The Armed Forces of the Philippines’ transition toward the Comprehensive Archipelagic Defense Concept (CADC) requires a distributed defense posture. In island-rich regions like the Visayas, Regular Army units cannot be everywhere at once.

As the 3ID shifts its focus toward external defense and maritime security, the reserve force becomes the anchor of territorial defense. Reservists serve in their own provinces, understand local terrain and communities, and maintain established relationships with LGUs—critical factors in crisis response and competition below armed conflict.

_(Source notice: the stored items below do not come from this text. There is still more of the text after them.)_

(* ===== verification/CacheRedis.v ===== *)
(** * CacheRedis: the Redis cache plugin (plugins/cache.redis)

    The functions of the table for other plugins, and the proxy for scripts.  A
    call of the proxy goes through the driver when the instance found one at its
    start, and through a client of its own otherwise, which is opened for the
    call. *)

From S2P Require Import Prelude Text LuaPack Json SqlPlugin RedisDriver.

(** ** Configuration *)

Record cache_instance := mkCache {
  chost : string; cport : Z; cpassword : string; cdb : Z; cpool_size : Z; cconnect_timeout_ms : Z; ccommand_timeout_ms : Z }.

Definition cache_defaults : cache_instance := mkCache "127.0.0.1" 6379 "" 0 8 5000 5000.

Definition parse_cache_config `{JsonLib} (config_json : option string) : cache_instance :=
  match config_json with
  | None | Some "" => cache_defaults
  | Some s =>
      match json_parse (bytes_of s) with
      | inr j =>
          mkCache (string_field "host" j "127.0.0.1") (int_field "port" j 6379) (string_field "password" j "")
            (int_field "db" j 0) (int_field "pool_size" j 8) (int_field "connect_timeout_ms" j 5000)
            (int_field "command_timeout_ms" j 5000)
      | inl _ => cache_defaults
      end
  end.

Definition cache_options (host : string) (port : Z) (password : string) (db pool_size connect_ms command_ms : Z) : redis_options :=
  mkOptions (if str_empty host then "localhost" else host) (positive_or port 6379)
    (if str_empty password then None else Some password) (positive_or db 0) (positive_or connect_ms 5000)
    (positive_or command_ms 5000) (positive_or pool_size 8).

(** [start]: the driver that the host knows, when its [connect] gives a handle. *)
Definition cache_start (driver : option instances) : option string :=
  match driver with
  | Some l => match drv_connect l with inr id => Some id | inl _ => None end
  | None => None
  end.

Definition cache_namespace {I} (binding_instance_id : string -> option string) (binding : string) (m : gmap string I) : option I :=
  match binding_instance_id binding with Some id => find_by_id id m | None => None end.

(** ** The functions of the table *)

(** [shield_cache_value]: the bytes are those of a C string, the length is that of
    the value. *)
Record cache_value := mkCacheValue { found : Z; data : option (list byte); data_len : Z; ttl_remaining_ms : Z }.

Definition fill_value (v : option (list byte)) : cache_value :=
  match v with
  | Some s => mkCacheValue 1 (Some (c_text s)) (signed32 (vsize s)) (-1)
  | None => mkCacheValue 0 None 0 (-1)
  end.

Definition no_value (out : cache_value) : cache_value := mkCacheValue 0 None 0 (ttl_remaining_ms out).

(** [free_value] *)
Definition free_cache_value (v : cache_value) : cache_value :=
  match data v with Some _ => mkCacheValue (found v) None 0 (ttl_remaining_ms v) | None => v end.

By integrating reservists into the campaign plan, the 3ID achieves:

  • Territorial Continuity – sustained presence in rear areas and population centers while Regular units maneuver toward maritime and forward defense tasks
  • Strategic Depth – endurance for long-duration operations that active-duty forces alone cannot sustain
  • Whole-of-Nation Synergy – a practical bridge between military operations and local governance

In this sense, reserve integration is not a supporting activity; it is a core enabler of CADC execution.

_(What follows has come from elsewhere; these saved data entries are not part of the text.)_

(* ===== verification/QueueRedis.v ===== *)
(** * QueueRedis: the Redis queue plugin (plugins/queue.redis)

    Messages are entries of Redis streams that a group of consumers reads.  Redis
    is the class [Streams]: the commands the plugin sends, on a state of their own.
    A round of a consumer reads entries and hands each to the callback; what the
    callback got is written down.  A call that waits for a thread that never ends
    does not return, and destroying a thread that runs ends the program. *)

From S2P Require Import Prelude Text LuaPack Json Config SqlPlugin RedisDriver.

(** ** Redis *)

Class Streams := {
  sr : Type;
  sr_add : string -> list (list byte * list byte) -> sr -> throws unit * sr;
  sr_group : string -> sr -> throws unit * sr;
  sr_read : string -> string -> sr -> throws (option reply) * sr;
  sr_ack : string -> list byte -> sr -> throws unit * sr
}.

Definition group_name : string := "shield".

(** ** Configuration *)

Record queue_instance := mkQueue {
  qhost : string; qport : Z; qdb : Z; qpassword : string; qconnect_timeout_ms : Z; qcommand_timeout_ms : Z }.

Definition queue_defaults : queue_instance := mkQueue "127.0.0.1" 6379 0 "" 5000 2000.

Definition parse_queue_config `{JsonLib} (config_json : option string) : queue_instance :=
  match config_json with
  | None | Some "" => queue_defaults
  | Some s =>
      match json_parse (bytes_of s) with
      | inr j =>
          mkQueue (string_field "host" j "127.0.0.1") (int_field "port" j 6379) (int_field "db" j 0)
            (string_field "password" j "") (int_field "connect_timeout_ms" j 5000) (int_field "command_timeout_ms" j 2000)
      | inl _ => queue_defaults
      end
  end.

Implementation: The Human Element

Institutionalizing this framework requires more than a handbook; it requires a persistent operational link between the force provider and the force employer.

Within the 3rd Infantry Division, this linkage is maintained through established command mechanisms that guide the Regional Community Defense Groups (RCDGs) in aligning reserve force recruitment, training, and activities with Joint Task Force operational requirements. This ensures that reserve force development remains synchronized with campaign priorities and operational needs, including the identification of civilian skill sets—such as logistics, medical, communications, and cyber—that are operationally relevant at the division level.

Equally important is sustained engagement with LGUs. Because reservists are citizens in uniform, their effectiveness is closely tied to the understanding and support of governors and mayors. Continuous coordination ensures that when a crisis occurs, reserve integration is a recognized and practiced protocol, not an improvised response.


Conclusion

Recent contingencies in the Visayas demonstrate that the Total Force is no longer a theoretical aspiration; it is an operational necessity.

The 3ID experience shows that when reserve forces are treated as a campaign function—rather than an emergency option—the division’s combat power is multiplied. The 3ID Handbook on the Utilization of the Reserve Component captures this evolution by providing commanders with a practical framework to organize, train, and employ reservists alongside Regular Army units.

In the 3rd Infantry Division, reserve integration has moved from ad hoc activation to campaign-aligned employment—making the Total Force real in both crisis response today and archipelagic defense tomorrow.


Author’s Note
Col. Lennon G. Babilonia (MNSA), PA, serves as Assistant Division Commander for Reservist and Retiree Affairs (ADCRRA), 3rd Infantry Division, Philippine Army. He led the development of the 3ID reserve employment framework beginning in 2022 and oversaw the publication of the 3ID Handbook on the Utilization of the Reserve Component in 2024. He is currently working on the further development of a community defense framework to strengthen the integration of reserve forces, local government units, and civilian stakeholders within the division’s campaign environment.
The views expressed are professional military assessments and do not represent official policy.